I have had a golden mystery snail for about a month now. He seemed a little lonely, so I picked up a friend (blackish/brownish mystery snail with stripes) for him a couple of days ago. Well it turns out his friend is a girl and they started to get very friendly. I did a lot of research on raising mystery snail babies, and I think I got it all down. I couldn't find anything, however, on what color the babies will be. As I said earlier, the male is a golden, and the female is a black mystery snail with stripes.

Thanks for any help!


----------



## poolplayerpro3

i have 4 mystery snails in my tank one white, and three golden so far all my babies have been black but i always find them in my filters so i dontk now if their still alive but when i put them back into the tank my fish eat them so if you have cichlids like i do when they do have babies dont put them in the tank with your fish as they wont make it to the bottom


----------



## iheartfish:)

To determine any color, you need to understand the genetics of mystery snails and work with that knowledge accordingly.
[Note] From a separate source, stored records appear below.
Lemma refresh_deadlines_ok s :
  current_ticks s < u64_max → table_ok s →
  ∃ s', refresh_deadlines s = Return s' ∧ table_ok s'.
Proof.
  intros Hnow Hok. unfold refresh_deadlines.
  destruct (fold_outcome_returns (λ s', current_ticks s' = current_ticks s ∧ table_ok s')
    (λ s' '(id, info), '(info', log) ← refresh_task (current_ticks s) id info (audit_log s');
      Return (s' <| tasks ::= <[id := info']> |> <| audit_log := log |>))
    (hm_iter (tasks s)) s) as (s' & E & _ & ?); [done| |eauto].
  intros s1 [id info] Hin%elem_of_hm_iter [Ht Hs1].
  destruct (refresh_task_ok (current_ticks s) id info (audit_log s1)) as (info' & log' & E & Hi);
    [done|by eapply Hok|].
  rewrite E. eexists. split; [done|]. split; [done|].
  unfold table_ok; simpl. apply map_Forall_insert_2; [by rewrite Ht|done].
Qed.

Lemma charge_current_ok d s s0 :
  table_ok s → s0 = s <| current_ticks := current_ticks s + d |> →
  current_ticks s + d ≤ u64_max →
  ∃ s', charge_current d s0 = Return s' ∧ table_ok s' ∧ current_ticks s' = current_ticks s + d.
Proof.
  intros Hok -> Hb. unfold charge_current; simpl.
  assert (∀ info, task_ok (current_ticks s) info → task_ok (current_ticks s + d) info) as Hmono.
  { intros info [Hq Hrt]. split; [lia|done]. }
  assert (table_ok (s <| current_ticks := current_ticks s + d |>)) as Hok'.
  { intros id info Hid. apply Hmono. by eapply Hok. }
  destruct (current_task s) as [id|]; [|by eexists].
  destruct (tasks s !! id) as [info|] eqn:Ei; [|by eexists].
  destruct (Hok id info Ei) as [Hq Hrt].
  assert (add_u64 (SchedTaskInfo.ticks_in_quantum info) d
    = Return (SchedTaskInfo.ticks_in_quantum info + d)) as -> by (apply add_u64_Return; lia).
  eexists. split; [done|]. split; [|done]. unfold table_ok; simpl.
  apply map_Forall_insert_2; [|exact Hok']. split; simpl; [lia|].
  intros rt. destruct (SchedTaskInfo.realtime info) as [rt0|]; [|done].
  intros [= <-]. by apply (Hrt rt0).
Qed.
There are many questions to answer before you can know, but you can always guess, too. The most important questions to answer this question are:
Which colors are recessive and dominant? I am willing to bet that the gold one is recessive and black is dominant. 
What are their histories? This question is pretty much impossible to answer in snails 

If, however, we assume that the black one is BB (Dominant black, only black) and the gold one is gg (Recessive gold, of course it needs two g's to be gold), then out of every four babies, you should get all blacks. However, in the next generation, if they breed sibling to sibling, you will get some golds. 
First gen.
......... *B B*

......*g* Bg Bg

.....* g* Bg Bg

Second gen

........ *B ....g*

.......*B* BB Bg

.......*g* Bg gg

In the second generation, you should get one gold to every three blacks. 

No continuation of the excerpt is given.